内容=今までに起きた大惨事を分析して、それらの共通項を明らかにしている。その中で、リスクの無視、非共有、隠蔽を起こす組織の特徴を探る。
   原発事故や原油流出などの工業分野の大事故だけでなく、軍事的失敗、感染症大流行などの社会的事件、自動車の大規模リコールや医療製品不正製造などの消費者問題、銀行破綻や金融崩壊などの経済危機分野まで幅広く事例を検証している。
感想=
世界中の大事件の中から選んだ大事件について検証している。
取り上げた事件の発生時期は、最も古いものが1918年のスペイン風邪で、以後現在までを扱っている。
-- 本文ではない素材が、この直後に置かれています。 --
(* ===== verification/JsonValue.v ===== *)
(** * Typed access to JSON values (nlohmann [get<T>] and [value(key, default)])

    [get<uint64_t>()] takes any number, a [double] by truncation;
    [get<uint32_t>()] also takes a boolean.  A [double] out of the target's
    range, which C++ leaves undefined, is an error here, like a wrong type. *)

From S2P Require Import Prelude Json Msgpack.
From stdpp Require Import base list strings.
From Stdlib Require Import ZArith Lia.

Open Scope Z_scope.

(** A [double] truncated toward zero; [None] for infinities and NaNs. *)
Definition f64_trunc (b : Z) : option Z :=
  let e := f64_exp b in
  if e =? 2047 then None else
  let m := if e =? 0 then f64_mant b else f64_mant b + 2 ^ 52 in
  let s := (if e =? 0 then 1 else e) - 1075 in
  let a := if 0 <=? s then m * 2 ^ s else m / 2 ^ (- s) in
  Some (if f64_sign b =? 1 then - a else a).

Definition in_width (w z : Z) : option Z := if (0 <=? z) && (z <? 2 ^ w) then Some z else None.

Definition as_u64 (j : json) : option Z :=
  match j with
  | JInt z | JUInt z => Some (u64 z)
  | JFloat b => z ← f64_trunc b; in_width 64 z
  | _ => None
  end.

Definition as_u32 (j : json) : option Z :=
  match j with
  | JInt z | JUInt z => Some (u32 z)
  | JFloat b => z ← f64_trunc b; in_width 32 z
  | JBool b => Some (if b then 1 else 0)
  | _ => None
  end.

Definition as_bool (j : json) : option bool := match j with JBool b => Some b | _ => None end.
Definition as_string (j : json) : option bytes := match j with JString s => Some s | _ => None end.

(** [j.value(key, default)]: the default only when an object lacks the key. *)
Definition value {A} (get : json -> option A) (j : json) (k : bytes) (default : A) : result A :=
  match j with
  | JObject m => match obj_find k m with
                 | Some v => or_err (get v) "type_error.302"
                 | None => Ok default
                 end
  | _ => Err "type_error.306"
  end.

(** [j[key] = v] on an object or on null. *)
Definition json_set (k : bytes) (v : json) (j : json) : json :=
  match j with JObject m => JObject (obj_insert k v m) | _ => JObject [(k, v)] end.

Definition json_erase (k : bytes) (j : json) : json :=
  match j with JObject m => JObject (obj_erase k m) | j => j end.

Lemma value_set_eq {A} (get : json -> option A) m k v d :
  value get (JObject (obj_insert k v m)) k d = or_err (get v) "type_error.302".
Proof. cbn. rewrite obj_find_insert_eq. reflexivity. Qed.

Lemma value_set_ne {A} (get : json -> option A) m k k' v d :
  k <> k' -> value get (JObject (obj_insert k v m)) k' d = value get (JObject m) k' d.
Proof. intros Hne. cbn. rewrite obj_find_insert_ne by exact Hne. reflexivity. Qed.

Lemma value_object {A} (get : json -> option A) m k d :
  value get (JObject m) k d =
  match obj_find k m with Some v => or_err (get v) "type_error.302" | None => Ok d end.
Proof. reflexivity. Qed.

Example f64_trunc_sample : (* -3.75, 0.5, 2^60, infinity *)
  map f64_trunc [0xC00E000000000000; 0x3FE0000000000000; 0x43B0000000000000; 0x7FF0000000000000] =
  [Some (-3); Some 0; Some (2 ^ 60); None].
Proof. vm_compute. reflexivity. Qed.
Lemma wal_is_replayed w segs : wal_is w segs -> replayed (w_disk w) = (ScanOK, map replay_of (log_records segs)).
Proof. intros [H1 H2 _ _ _ _ _]. apply replayed_log; assumption. Qed.

(** ** A log that failed to append *)

Lemma adopt_files_poisoned fs : forall st, poisoned (fold_left adopt_file fs st) = poisoned st.
Proof.
  induction fs as [|f fs IH]; intros st; cbn [fold_left]; [reflexivity|]. rewrite IH.
  unfold adopt_file. destruct (_ && _); reflexivity.
Qed.

Lemma adopt_scan_poisoned {V} w d (scan : wal_scan V) : poisoned (w_state (adopt_scan w d scan).2) = poisoned (w_state w).
Proof. unfold adopt_scan. destruct (negb _); [reflexivity|]. cbn. rewrite adopt_files_poisoned. reflexivity. Qed.

Lemma init_poisoned io w : poisoned (w_state (initializeLogicalWal cfg io w).2) = poisoned (w_state w).
Proof.
  unfold initializeLogicalWal. destruct (initialized _); [reflexivity|]. cbv zeta.
  destruct (bool_decide _); [|apply adopt_scan_poisoned]. destruct (last _); [|apply adopt_scan_poisoned].
  destruct (negb _); [reflexivity|]. destruct (_ && _); [reflexivity|]. destruct (negb _); [reflexivity|].
  rewrite adopt_scan_poisoned. reflexivity.
Qed.

(** A poisoned log takes no more records, whatever the storage answers. *)
Lemma poisoned_refuses w clock io force es : poisoned (w_state w) = true -> es <> [] ->
  exists e, (appendEntries cfg clock io force w es).1 = Err e.
Proof.
  intros Hp Hne. unfold appendEntries. destruct es as [|e0 es]; [congruence|].
  destruct (clearing _); [eauto|]. destruct (negb _); [eauto|].
  pose proof (init_poisoned (ai_init io) w) as Hi. destruct (initializeLogicalWal _ _ _) as [[u|e] w1]; [|eauto].
  cbn [snd] in Hi. rewrite Hi, Hp. eauto.
Qed.

(** C8: appending a batch of prepared entries to a working log of segments (no legacy
    file, files that can be read, LSNs and segment numbers that stay below 2^64) either
    returns the LSNs that follow the last record and adds exactly the records of the
    batch, in order, with these LSNs; or it fails before it has written anything and
    leaves every record readable as before and the log working; or the write or the
    synchronisation of a file failed, and then every later append is refused until
    the log is opened anew (what is found then, [append_crash_recovers] says). *)
Theorem append_adds_batch w segs clock io force es :
  wal_is w segs -> ai_init io = init_io_good -> batch_ok segs clock es -> es <> [] ->
  let '(r, w') := appendEntries cfg clock io force w es.*1 in
  match r with
  | Ok (first, last) =>
      first = log_last 0 segs + 1 /\ last = log_last 0 segs + Z.of_nat (length es) /\
      replayed (w_disk w') = (ScanOK, map replay_of (log_records segs ++ batch_records clock first es)) /\
      exists segs', wal_is w' segs'
  | Err _ =>
      replayed (w_disk w') = replayed (w_disk w) /\ wal_is w' segs \/
      (~ (forall i, ai_write io i = None) \/ ~ (forall i, ai_fsync io i = true)) /\
      forall clock' io' force' es', es' <> [] -> exists e, (appendEntries cfg clock' io' force' w' es').1 = Err e
  end.
Proof.
  intros Hw Hi Hb Hne. destruct (appendEntries _ _ _ _ _ _) as [r w'] eqn:E.
  destruct (append_cases w segs clock io force es r w' Hw Hi Hb Hne E) as (ss & Hss & Hres & Hrec).
  destruct Hres as [w' Hw' _|e w' Hw'|e w' Hf Hp _|e w' Hf Hp _].
  - destruct Hrec as [(e & He & _)|Hrec]; [discriminate|].
    split_and!; try reflexivity; [|eauto].
    rewrite (wal_is_replayed w' _ Hw'), (steps_records cfg) by exact Hss. rewrite Hrec. reflexivity.
  - left. split; [|exact Hw']. rewrite (wal_is_replayed w' _ Hw'), (wal_is_replayed w _ Hw). reflexivity.
  - right. split; [auto | intros; apply poisoned_refuses; auto].
  - right. split; [auto | intros; apply poisoned_refuses; auto].
Qed.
しかし知らない事件がいくつもあった。
知らない事件だな、と読んでみると、あっ この事件はニュースで見た、というものがたくさんあった。
一方、渦中にあった福島大地原発事故、水俣。そしてトヨタのリコール事件については、当事国の住人としての体感温度と個人的感情を抱えているゆえに、本書の冷静、客観的な見方に助けられた。
第2部で行われる詳細かつ客観的な24例の事実確認と検証・分析を読むと、目を見張るような共通項が洗い出されたことがわかる。
なぜかを検証する3部が興味深く、かつ有益だ。
最も緊張感を持って考えたいのが第4部で、現在リスク情報が隠蔽されている可能性がある事例としてあげられている4つ、
すなわち1、アメリカのシェールガス開発 2、遺伝子組換え生物、3、アメリカの政府債務と中国のGDP 、4、ソフトウェア産業の脆弱性。
この四つに対して、間断なく注視し、さらに深く知るように努力し、身構えなければならないと感じた。
最後の5部で、たった3件の情報管理の成功例が挙げられる。
この3件とは、トヨタ生産方式、ソニーのバッテリ・リコール問題、セベソ事故である。
ここに2件の日本関連が挙げられたことに、希望の光を見たい。
本書は、企業リスクの専門家による緻密で地道な研究。
巻末にメールアドレスが添付されており、読者からの意見などを受け入れている。
1900
年代から現在までの大事故の着実な展望と冷静な検証、さらに将来に向けての考察は、前向きに進む姿勢で意欲的だ。
読後、各々の思考を進める役にたつ良書。
その他、よかった部分
各章の冒頭に一言が載っているので、紹介します。
⭐️ドン・コルレオーネは、悪い知らせほど早く知りたがる。映画ゴッド・ファーザー ⭐️罪もごまかしも、たくらみも詐欺も悪も、すべて見えないところでひっそりと生きているものだ。ピュリッツアー ⭐️賢者は歴史から学び、愚者は経験から学ぶ。ビスマルク
⭐️歴史は繰り返すのではない、韻を踏むのだ。マーク・トウェイン 
もう一つ、本文デザインが良い。本書は流し読みをして閉じる種類の本ではなく、振り返り、前に戻り、あるいは先を見るなど検証する価値のある内容なので、こうしたユーザーの側から計らい作られている。柱の位置、サイズ、デザインなど細かいところまで行き届いている。

モンゴル帝国誕生

『モンゴル帝国誕生』副題=チンギス・カンの都を掘る 著者=白石典之(しらいし のりゆき)発行=講談社2017年 講談社選書メチエ 248頁 ISBN9784062586559 ¥1782
著者=1963年群馬県出身筑波大学大学院歴史人類学博士課程単位取得退学。博士(文学)新潟大学人文学部教授、専門はモンゴルの考古学。
内容=著者が近年、発掘しているチンギスの都、アウラガ遺跡を元に、モンゴルの民衆の生活を支え続けたチンギスの実像を探求する。
感想=ある湖のほとりで、ひとりぼっちで佇んでいた青年に声をかけたところ、モンゴルからの留学生だった。
モンゴルについて知ってますか? という彼の問いに、お相撲さん! と答えた私に彼は「すもうだけでは、ないです」と。
ジンギスカン鍋。それとアレクサンダー大王と並ぶ世界制覇の英雄だということ。知ってますか? と問われて出てくる答えはこれだけだった。このことがきっかけで、モンゴルについて知ろう、と思ったことが、本書を開いたきっかけだった。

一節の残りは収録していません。